Frau Melsheimer, Sie sind seit kurzem neue Professorin für Freie Kunst in der Keramikklasse – was kann Keramik, was andere Materialien nicht können?
„Keramik ist ein Material, mit dem sehr viel möglich ist. Ein Material, was eine gewisse Handwerklichkeit voraussetzt. Die Möglichkeiten der Keramik gehen bei weitem darüber hinaus, ein Gefäß zu formen, zusätzlich bringen die unterschiedlichen Oberflächen oder Glasuren, minimale Temperaturunterschiede und kleine Abweichungen in der Glasurmischung große Veränderungen. Das Ausloten von Form, Oberfläche und Farbe macht es so spannend und vielseitig.“
Wie sind Sie das erste Mal mit Keramik in Berührung gekommen?
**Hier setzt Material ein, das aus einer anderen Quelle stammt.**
(** * torch-merf: the MeRF-like radiance field network (nerf/network.py)

    A shallow embedding of [MLP], [HashEncoder] and [NeRFNetwork].

    - Scalars are real numbers (the floats of the tensors, idealised).
    - A tensor is an object in a store; [F.relu(x, inplace=True)] overwrites
      the object it is given, every other torch operation used by the file
      builds a new object.
    - A call either returns or raises: a missing attribute, an index
      outside a list of modules or outside the columns of a tensor, and
      operands whose shapes do not fit raise as they do in Python and
      torch.
    - An [N, C] tensor is a list of [N] rows of [C] channels; a batch of
      no points is the empty list, and has the number of channels that the
      shape stated for it gives it. *)

From Stdlib Require Import Reals Lra ZArith Lia.
From stdpp Require Import base list strings gmap.

Local Open Scope Z_scope.

(** ** Tensors *)

(** Tensors of the network are [N, C] (a batch of N points, C channels per
    point) or [N] (one scalar per point). *)
Inductive tensor : Type :=
  | Vec (v : list R)
  | Mat (m : list (list R)).

Definition tmap (g : R → R) (t : tensor) : tensor :=
  match t with
  | Vec v => Vec (map g v)
  | Mat m => Mat (map (map g) m)
  end.

(** The functions of this section give the value of an operation whose
    operands fit.  The operations on tensor objects, further down, test the
    shapes first and raise where torch raises. *)

(** Elementwise sum of two tensors of one shape [N, C]. *)
Definition mat_add (a b : list (list R)) : list (list R) :=
  zip_with (zip_with Rplus) a b.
„Die befreundete Künstlerin Polly Apfelbaum war zeitgleich mit mir in Rom in der American Akademie. Sie hatte einen Keramikkurs ausfindig gemacht, zu dem ich sie begleitet habe. In dem Keramikstudio wurden mir die Grundlagen der Keramik vermittelt.“
In Ihren Arbeiten beschäftigen Sie sich mit urbanen Lebensräumen oder mit der mitunter zerstörerischen Beziehung des Menschen zur Umwelt, formen Walherzen, Bakterien, Lost-Places-Häuser oder Krater aus Keramik und anderen Materialien. Was reizt Sie an diesem Thema?
„Genau, ich beschäftige mich seit Jahren mit der gebauten Umwelt, den Bedingungen ihrer Gestaltung und Veränderungen, mit der Geschichte des Gebauten, damit ist nicht nur die Architektur gemeint, sondern auch die Natur und somit der Einfluss der Menschen auf die Natur. Da ist zum Beispiel die japanische Architekturbewegung der Metabolisten, die ihren größten Auftritt auf der Weltausstellung 1970 in Osaka hatten. Die futuristischen und utopischen Projekte der Metabolisten bestanden darin, Strukturen zu konzipieren, die die Funktionsweise eines lebenden Organismus nachahmen. Wiederholbare und multiplizierbare Module wurden zu schwimmenden Ozeanstädten, zu pilz- oder baumartigen Häusern.“
Wieso sind Sie Künstlerin geworden?
„Aufgewachsen bin ich auf einem Weingut an der Mosel. Erste Prägungen kamen sicher durch meine Mutter, die einige Semester Kunst studierte, bevor sie zum Kommunikationsdesign wechselte. Mein Opa war Kirchenmaler, unser Haus voll mit christlicher Kunst, wie Altarbildern und Skulpturen. Ich selber entschied mich zuerst Bühnenbild zu studieren, merkte jedoch schnell, dass das nichts für mich war. So habe ich mich an der Universität der Künste Berlin für Freie Kunst beworben.“
Sie haben in den 1990er Jahren an der Universität der Künste bei Georg Baselitz studiert – wie hat er Sie geprägt? Was hat er Ihnen mitgegeben?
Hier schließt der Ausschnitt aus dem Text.